-- Dataset excerpts follows --

(** [FriendRequest], unique on (senderId, receiverId) *)
Record FriendRequest := mkFriendRequest {
  fr_senderId : rowid;
  fr_receiverId : rowid;
  fr_status : FriendRequestStatus;
  fr_createdAt : instant;
  fr_updatedAt : instant;
}.
#[export] Instance eta_FriendRequest : Eta FriendRequest := λ r,
  mkFriendRequest (fr_senderId r) (fr_receiverId r) (fr_status r)
  (fr_createdAt r) (fr_updatedAt r).

(** [Presence], keyed by its unique userId *)
Record Presence := mkPresence {
  pr_status : PresenceStatus;
  pr_lastSeenAt : instant;
  pr_updatedAt : instant;
}.
#[export] Instance eta_Presence : Eta Presence := λ r, mkPresence (pr_status
  r) (pr_lastSeenAt r) (pr_updatedAt r).

(** [NetworkCompanion] *)
Record Companion := mkCompanion {
  co_ownerUserId : rowid;
  co_name : text;
  co_publicDescription : option text;
  co_publicTags : list text;
  co_visibility : string;
  co_published : bool;
  co_randomVisitsEnabled : bool;
  co_randomVisitAudience : string;
  co_allowJoinRequests : bool;
  co_activeAssetPackId : option rowid;
  co_createdAt : instant;
  co_updatedAt : instant;
  co_publishedAt : option instant;
}.
#[export] Instance eta_Companion : Eta Companion := λ r, mkCompanion
  (co_ownerUserId r) (co_name r) (co_publicDescription r) (co_publicTags r)
  (co_visibility r) (co_published r) (co_randomVisitsEnabled r)
  (co_randomVisitAudience r) (co_allowJoinRequests r) (co_activeAssetPackId r)
  (co_createdAt r) (co_updatedAt r) (co_publishedAt r).

(** [ShareableTopic] *)
Record ShareableTopic := mkShareableTopic {
  st_companionId : rowid;
  st_title : text;
  st_summary : text;
  st_tags : list text;
  st_sourceUrl : option text;
  st_audience : string;
  st_shareScope : ShareScope;
  st_allowRecipientSave : bool;
  st_eligibleForRandomVisit : bool;
  st_expiresAt : option instant;
  st_revokedAt : option instant;
  st_lastUsedAt : option instant;
  st_createdAt : instant;
  st_updatedAt : instant;
}.
#[export] Instance eta_ShareableTopic : Eta ShareableTopic := λ r,
  mkShareableTopic (st_companionId r) (st_title r) (st_summary r) (st_tags r)
  (st_sourceUrl r) (st_audience r) (st_shareScope r) (st_allowRecipientSave r)
  (st_eligibleForRandomVisit r) (st_expiresAt r) (st_revokedAt r)
  (st_lastUsedAt r) (st_createdAt r) (st_updatedAt r).

(** [CompanionAssetPack], unique on (companionId, manifestHash) *)
Record AssetPack := mkAssetPack {
  pk_companionId : rowid;
  pk_manifestHash : text;
  pk_schemaVersion : Z;
  pk_manifest : json;
  pk_status : PackStatus;
  pk_objectPrefix : text;
  pk_totalFiles : Z;
  pk_totalBytes : Z;
  pk_failureCode : option string;
  pk_lastUploadUrlIssuedAt : option instant;
  pk_stagingCleanedAt : option instant;
  pk_createdAt : instant;
  pk_updatedAt : instant;
  pk_completedAt : option instant;
  pk_activatedAt : option instant;
  pk_supersededAt : option instant;
}.
#[export] Instance eta_AssetPack : Eta AssetPack := λ r, mkAssetPack
  (pk_companionId r) (pk_manifestHash r) (pk_schemaVersion r) (pk_manifest r) (pk_status r)
  (pk_objectPrefix r) (pk_totalFiles r) (pk_totalBytes r) (pk_failureCode r)
  (pk_lastUploadUrlIssuedAt r) (pk_stagingCleanedAt r) (pk_createdAt r)
  (pk_updatedAt r) (pk_completedAt r) (pk_activatedAt r) (pk_supersededAt r).

(** [CompanionAssetFile] *)
Record AssetFile := mkAssetFile {
  af_assetPackId : rowid;
  af_relativePath : text;
  af_objectKey : text;
  af_mimeType : text;
  af_sizeBytes : Z;
  af_sha256 : text;
  af_category : text;
  af_uploaded : bool;
  af_verifiedAt : option instant;
}.
#[export] Instance eta_AssetFile : Eta AssetFile := λ r, mkAssetFile
  (af_assetPackId r) (af_relativePath r) (af_objectKey r) (af_mimeType r)
  (af_sizeBytes r) (af_sha256 r) (af_category r) (af_uploaded r)
  (af_verifiedAt r).

(** The [topic...] columns an invitation and a join request share *)
Record TopicColumns := mkTopicColumns {
  tc_refId : option rowid;
  tc_ownerCompanionId : option rowid;
  tc_createdByUserId : option rowid;
  tc_title : option text;
  tc_summary : option text;
  tc_tags : list text;
  tc_sourceUrl : option text;
  tc_shareScope : option ShareScope;
  tc_allowRecipientSave : bool;
}.
#[export] Instance eta_TopicColumns : Eta TopicColumns := λ r, mkTopicColumns
  (tc_refId r) (tc_ownerCompanionId r) (tc_createdByUserId r) (tc_title r)
  (tc_summary r) (tc_tags r) (tc_sourceUrl r) (tc_shareScope r)
  (tc_allowRecipientSave r).

(** [VisitInvitation] *)
Record Invitation := mkInvitation {
  inv_visitorOwnerUserId : rowid;
  inv_hostUserId : rowid;
  inv_networkCompanionId : rowid;
  inv_assetPackSnapshotId : rowid;
  inv_assetPackRefId : option rowid;
  inv_companionName : text;
  inv_companionDescription : option text;
  inv_companionTags : list text;
  inv_visitMode : VisitMode;
  inv_topic : TopicColumns;
  inv_topicSelectedAt : option instant;
  inv_status : InvitationStatus;
  inv_expiresAt : instant;
  inv_respondedAt : option instant;
  inv_cancelledAt : option instant;
  inv_createdAt : instant;
  inv_updatedAt : instant;
}.
#[export] Instance eta_Invitation : Eta Invitation := λ r, mkInvitation
  (inv_visitorOwnerUserId r) (inv_hostUserId r) (inv_networkCompanionId r)
  (inv_assetPackSnapshotId r) (inv_assetPackRefId r) (inv_companionName r)
  (inv_companionDescription r) (inv_companionTags r) (inv_visitMode r)
  (inv_topic r) (inv_topicSelectedAt r) (inv_status r) (inv_expiresAt r)
  (inv_respondedAt r) (inv_cancelledAt r) (inv_createdAt r) (inv_updatedAt r).

(** [VisitSession], unique on invitationId *)
Record Session := mkSession {
  ses_invitationId : rowid;
  ses_visitorOwnerUserId : rowid;
  ses_hostUserId : rowid;
  ses_hostNetworkCompanionId : option rowid;
  ses_networkCompanionId : rowid;
  ses_assetPackSnapshotId : rowid;
  ses_assetPackRefId : option rowid;
  ses_visitMode : VisitMode;
  ses_roomCapacity : Z;
  ses_currentTopicSequence : Z;
  ses_state : SessionState;
  ses_visitorOwnerReadyAt : option instant;
  ses_hostReadyAt : option instant;
  ses_visitorOwnerSeenAt : option instant;
  ses_hostSeenAt : option instant;
  ses_readyAt : option instant;
  ses_startedAt : option instant;
  ses_endingAt : option instant;
  ses_endedAt : option instant;
  ses_endReason : option string;
  ses_failureCode : option string;
  ses_createdAt : instant;
  ses_updatedAt : instant;
}.
#[export] Instance eta_Session : Eta Session := λ r, mkSession
  (ses_invitationId r) (ses_visitorOwnerUserId r) (ses_hostUserId r)
  (ses_hostNetworkCompanionId r) (ses_networkCompanionId r)
  (ses_assetPackSnapshotId r) (ses_assetPackRefId r) (ses_visitMode r)
  (ses_roomCapacity r) (ses_currentTopicSequence r) (ses_state r)
  (ses_visitorOwnerReadyAt r) (ses_hostReadyAt r) (ses_visitorOwnerSeenAt r)
  (ses_hostSeenAt r) (ses_readyAt r) (ses_startedAt r) (ses_endingAt r)
  (ses_endedAt r) (ses_endReason r) (ses_failureCode r) (ses_createdAt r)
  (ses_updatedAt r).

(** [VisitReservation], keyed by its userId; unique on invitationId and on joinRequestId *)
Record Reservation := mkReservation {
  res_networkCompanionId : rowid;
  res_kind : ReservationKind;
  res_invitationId : option rowid;
  res_sessionId : option rowid;
  res_joinRequestId : option rowid;
  res_expiresAt : option instant;
  res_createdAt : instant;
  res_updatedAt : instant;
}.
#[export] Instance eta_Reservation : Eta Reservation := λ r, mkReservation
  (res_networkCompanionId r) (res_kind r) (res_invitationId r) (res_sessionId
  r) (res_joinRequestId r) (res_expiresAt r) (res_createdAt r) (res_updatedAt
  r).

(** [VisitSessionParticipant], unique on (sessionId, userId) and (sessionId, networkCompanionId) *)
Record Participant := mkParticipant {
  par_sessionId : rowid;
  par_userId : rowid;
  par_networkCompanionId : rowid;
  par_assetPackSnapshotId : rowid;
  par_assetPackRefId : option rowid;
  par_role : ParticipantRole;
  par_state : ParticipantState;
  par_readyAt : option instant;
  par_seenAt : option instant;
  par_joinedAt : instant;
  par_leftAt : option instant;
  par_createdAt : instant;
  par_updatedAt : instant;
}.
#[export] Instance eta_Participant : Eta Participant := λ r, mkParticipant
  (par_sessionId r) (par_userId r) (par_networkCompanionId r)
  (par_assetPackSnapshotId r) (par_assetPackRefId r) (par_role r) (par_state
  r) (par_readyAt r) (par_seenAt r) (par_joinedAt r) (par_leftAt r)
  (par_createdAt r) (par_updatedAt r).

(** [VisitJoinRequest], unique on (sessionId, requesterUserId, status) *)
Record JoinRequest := mkJoinRequest {
  jr_sessionId : rowid;
  jr_requesterUserId : rowid;
  jr_networkCompanionId : rowid;
  jr_assetPackSnapshotId : rowid;
  jr_assetPackRefId : option rowid;
  jr_status : JoinStatus;
  jr_topic : TopicColumns;
  jr_expiresAt : instant;
  jr_respondedAt : option instant;
  jr_cancelledAt : option instant;
  jr_createdAt : instant;
  jr_updatedAt : instant;
}.
#[export] Instance eta_JoinRequest : Eta JoinRequest := λ r, mkJoinRequest
  (jr_sessionId r) (jr_requesterUserId r) (jr_networkCompanionId r)
  (jr_assetPackSnapshotId r) (jr_assetPackRefId r) (jr_status r) (jr_topic r)
  (jr_expiresAt r) (jr_respondedAt r) (jr_cancelledAt r) (jr_createdAt r)
  (jr_updatedAt r).

(** [VisitRoomTopic], unique on (sessionId, sequence) *)
Record RoomTopic := mkRoomTopic {
  rt_sessionId : rowid;
  rt_sequence : Z;
  rt_state : TopicState;
  rt_ownerCompanionId : rowid;
  rt_createdByUserId : rowid;
  rt_title : text;
  rt_summary : text;
  rt_tags : list text;
  rt_sourceUrl : option text;
  rt_shareScope : ShareScope;
  rt_allowRecipientSave : bool;
  rt_minimumTurns : Z;
  rt_maximumTurns : Z;
  rt_startedAt : option instant;
  rt_completedAt : option instant;
  rt_createdAt : instant;
  rt_updatedAt : instant;
}.
#[export] Instance eta_RoomTopic : Eta RoomTopic := λ r, mkRoomTopic
  (rt_sessionId r) (rt_sequence r) (rt_state r) (rt_ownerCompanionId r)
  (rt_createdByUserId r) (rt_title r) (rt_summary r) (rt_tags r) (rt_sourceUrl
  r) (rt_shareScope r) (rt_allowRecipientSave r) (rt_minimumTurns r)
  (rt_maximumTurns r) (rt_startedAt r) (rt_completedAt r) (rt_createdAt r)
  (rt_updatedAt r).

(** [VisitShareEnvelope], keyed by its unique sessionId; unique on roomTopicId *)
Record Share := mkShare {
  sh_rowId : rowid;
  sh_roomTopicId : option rowid;
  sh_title : text;
  sh_summary : text;
  sh_tags : list text;
  sh_sourceUrl : option text;
  sh_createdByUserId : rowid;
  sh_createdAt : instant;
}.
#[export] Instance eta_Share : Eta Share := λ r, mkShare (sh_rowId r)
  (sh_roomTopicId r) (sh_title r) (sh_summary r) (sh_tags r) (sh_sourceUrl r)
  (sh_createdByUserId r) (sh_createdAt r).

(** [VisitTurn], unique on (sessionId, sequence) and (sessionId, clientTurnId) *)
Record Turn := mkTurn {
  tu_sessionId : rowid;
  tu_sequence : Z;
  tu_clientTurnId : rowid;
  tu_senderUserId : rowid;
  tu_roomTopicId : option rowid;
  tu_intent : string;
  tu_message : text;
  tu_emotion : option string;
  tu_topic : option text;
  tu_createdAt : instant;
}.
#[export] Instance eta_Turn : Eta Turn := λ r, mkTurn (tu_sessionId r)
  (tu_sequence r) (tu_clientTurnId r) (tu_senderUserId r) (tu_roomTopicId r)
  (tu_intent r) (tu_message r) (tu_emotion r) (tu_topic r) (tu_createdAt r).

(** [VisitSharedMoment], keyed by its unique sessionId *)
Record Moment := mkMoment {
  mo_rowId : rowid;
  mo_title : text;
  mo_summary : text;
  mo_turnCount : Z;
  mo_createdAt : instant;
}.
#[export] Instance eta_Moment : Eta Moment := λ r, mkMoment (mo_rowId r)
  (mo_title r) (mo_summary r) (mo_turnCount r) (mo_createdAt r).

(** [VisitRelationshipSettlement], keyed by (sessionId, (companionLowId, companionHighId)) *)
Record Settlement := mkSettlement {
  se_rowId : rowid;
  se_turnCount : Z;
  se_topicTags : list text;
  se_createdAt : instant;
}.
#[export] Instance eta_Settlement : Eta Settlement := λ r, mkSettlement
  (se_rowId r) (se_turnCount r) (se_topicTags r) (se_createdAt r).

-- Dataset excerpts concluded --

**What to work on:**
Copy the records above exactly, beginning at the line that contains "st_summary : text;" and stopping after the line that contains "af_category : text;".

**Output below:**
  st_summary : text;
  st_tags : list text;
  st_sourceUrl : option text;
  st_audience : string;
  st_shareScope : ShareScope;
  st_allowRecipientSave : bool;
  st_eligibleForRandomVisit : bool;
  st_expiresAt : option instant;
  st_revokedAt : option instant;
  st_lastUsedAt : option instant;
  st_createdAt : instant;
  st_updatedAt : instant;
}.
#[export] Instance eta_ShareableTopic : Eta ShareableTopic := λ r,
  mkShareableTopic (st_companionId r) (st_title r) (st_summary r) (st_tags r)
  (st_sourceUrl r) (st_audience r) (st_shareScope r) (st_allowRecipientSave r)
  (st_eligibleForRandomVisit r) (st_expiresAt r) (st_revokedAt r)
  (st_lastUsedAt r) (st_createdAt r) (st_updatedAt r).

(** [CompanionAssetPack], unique on (companionId, manifestHash) *)
Record AssetPack := mkAssetPack {
  pk_companionId : rowid;
  pk_manifestHash : text;
  pk_schemaVersion : Z;
  pk_manifest : json;
  pk_status : PackStatus;
  pk_objectPrefix : text;
  pk_totalFiles : Z;
  pk_totalBytes : Z;
  pk_failureCode : option string;
  pk_lastUploadUrlIssuedAt : option instant;
  pk_stagingCleanedAt : option instant;
  pk_createdAt : instant;
  pk_updatedAt : instant;
  pk_completedAt : option instant;
  pk_activatedAt : option instant;
  pk_supersededAt : option instant;
}.
#[export] Instance eta_AssetPack : Eta AssetPack := λ r, mkAssetPack
  (pk_companionId r) (pk_manifestHash r) (pk_schemaVersion r) (pk_manifest r) (pk_status r)
  (pk_objectPrefix r) (pk_totalFiles r) (pk_totalBytes r) (pk_failureCode r)
  (pk_lastUploadUrlIssuedAt r) (pk_stagingCleanedAt r) (pk_createdAt r)
  (pk_updatedAt r) (pk_completedAt r) (pk_activatedAt r) (pk_supersededAt r).

(** [CompanionAssetFile] *)
Record AssetFile := mkAssetFile {
  af_assetPackId : rowid;
  af_relativePath : text;
  af_objectKey : text;
  af_mimeType : text;
  af_sizeBytes : Z;
  af_sha256 : text;
  af_category : text;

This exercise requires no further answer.